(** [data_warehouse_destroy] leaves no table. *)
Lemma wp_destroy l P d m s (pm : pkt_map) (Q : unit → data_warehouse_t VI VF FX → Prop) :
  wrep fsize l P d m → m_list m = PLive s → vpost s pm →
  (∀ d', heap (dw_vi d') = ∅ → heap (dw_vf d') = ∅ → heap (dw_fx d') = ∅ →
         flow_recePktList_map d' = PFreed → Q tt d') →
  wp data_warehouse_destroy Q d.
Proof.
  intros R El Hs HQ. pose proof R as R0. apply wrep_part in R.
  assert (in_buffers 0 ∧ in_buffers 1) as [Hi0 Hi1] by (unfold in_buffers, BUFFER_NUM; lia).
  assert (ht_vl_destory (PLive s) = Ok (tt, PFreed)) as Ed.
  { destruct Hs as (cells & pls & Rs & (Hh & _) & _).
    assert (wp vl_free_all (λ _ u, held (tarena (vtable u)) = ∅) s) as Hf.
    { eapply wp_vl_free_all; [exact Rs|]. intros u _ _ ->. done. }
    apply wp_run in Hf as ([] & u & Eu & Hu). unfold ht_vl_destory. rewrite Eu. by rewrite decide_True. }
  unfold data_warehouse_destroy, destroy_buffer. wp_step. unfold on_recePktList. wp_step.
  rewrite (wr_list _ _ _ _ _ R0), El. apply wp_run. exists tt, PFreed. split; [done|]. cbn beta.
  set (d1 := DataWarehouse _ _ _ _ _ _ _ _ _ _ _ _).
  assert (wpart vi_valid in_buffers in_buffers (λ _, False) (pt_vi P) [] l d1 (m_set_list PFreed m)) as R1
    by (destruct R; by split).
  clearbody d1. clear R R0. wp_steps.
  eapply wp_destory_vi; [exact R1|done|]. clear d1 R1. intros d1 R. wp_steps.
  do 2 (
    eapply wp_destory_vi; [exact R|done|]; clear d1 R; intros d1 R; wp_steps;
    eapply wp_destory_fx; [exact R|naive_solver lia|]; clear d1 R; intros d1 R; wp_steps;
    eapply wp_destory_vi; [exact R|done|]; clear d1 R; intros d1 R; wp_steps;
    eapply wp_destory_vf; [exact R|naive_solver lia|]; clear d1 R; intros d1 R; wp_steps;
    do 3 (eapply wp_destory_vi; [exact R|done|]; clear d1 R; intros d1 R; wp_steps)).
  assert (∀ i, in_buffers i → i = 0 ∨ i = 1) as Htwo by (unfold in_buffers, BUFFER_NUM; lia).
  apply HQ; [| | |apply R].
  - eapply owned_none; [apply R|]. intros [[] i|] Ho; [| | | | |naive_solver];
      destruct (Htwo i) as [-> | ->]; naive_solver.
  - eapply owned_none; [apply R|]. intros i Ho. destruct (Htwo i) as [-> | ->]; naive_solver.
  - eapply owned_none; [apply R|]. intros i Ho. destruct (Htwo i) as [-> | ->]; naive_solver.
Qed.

◆ ◆ ◆ ◆ ◆

** The problem **
The answer should be an exact reproduction of all the entries.

** Solved exercise **
(** [data_warehouse_destroy] leaves no table. *)
Lemma wp_destroy l P d m s (pm : pkt_map) (Q : unit → data_warehouse_t VI VF FX → Prop) :
  wrep fsize l P d m → m_list m = PLive s → vpost s pm →
  (∀ d', heap (dw_vi d') = ∅ → heap (dw_vf d') = ∅ → heap (dw_fx d') = ∅ →
         flow_recePktList_map d' = PFreed → Q tt d') →
  wp data_warehouse_destroy Q d.
Proof.
  intros R El Hs HQ. pose proof R as R0. apply wrep_part in R.
  assert (in_buffers 0 ∧ in_buffers 1) as [Hi0 Hi1] by (unfold in_buffers, BUFFER_NUM; lia).
  assert (ht_vl_destory (PLive s) = Ok (tt, PFreed)) as Ed.
  { destruct Hs as (cells & pls & Rs & (Hh & _) & _).
    assert (wp vl_free_all (λ _ u, held (tarena (vtable u)) = ∅) s) as Hf.
    { eapply wp_vl_free_all; [exact Rs|]. intros u _ _ ->. done. }
    apply wp_run in Hf as ([] & u & Eu & Hu). unfold ht_vl_destory. rewrite Eu. by rewrite decide_True. }
  unfold data_warehouse_destroy, destroy_buffer. wp_step. unfold on_recePktList. wp_step.
  rewrite (wr_list _ _ _ _ _ R0), El. apply wp_run. exists tt, PFreed. split; [done|]. cbn beta.
  set (d1 := DataWarehouse _ _ _ _ _ _ _ _ _ _ _ _).
  assert (wpart vi_valid in_buffers in_buffers (λ _, False) (pt_vi P) [] l d1 (m_set_list PFreed m)) as R1
    by (destruct R; by split).
  clearbody d1. clear R R0. wp_steps.
  eapply wp_destory_vi; [exact R1|done|]. clear d1 R1. intros d1 R. wp_steps.
  do 2 (
    eapply wp_destory_vi; [exact R|done|]; clear d1 R; intros d1 R; wp_steps;
    eapply wp_destory_fx; [exact R|naive_solver lia|]; clear d1 R; intros d1 R; wp_steps;
    eapply wp_destory_vi; [exact R|done|]; clear d1 R; intros d1 R; wp_steps;
    eapply wp_destory_vf; [exact R|naive_solver lia|]; clear d1 R; intros d1 R; wp_steps;
    do 3 (eapply wp_destory_vi; [exact R|done|]; clear d1 R; intros d1 R; wp_steps)).
  assert (∀ i, in_buffers i → i = 0 ∨ i = 1) as Htwo by (unfold in_buffers, BUFFER_NUM; lia).
  apply HQ; [| | |apply R].
  - eapply owned_none; [apply R|]. intros [[] i|] Ho; [| | | | |naive_solver];
      destruct (Htwo i) as [-> | ->]; naive_solver.
  - eapply owned_none; [apply R|]. intros i Ho. destruct (Htwo i) as [-> | ->]; naive_solver.
  - eapply owned_none; [apply R|]. intros i Ho. destruct (Htwo i) as [-> | ->]; naive_solver.
Qed.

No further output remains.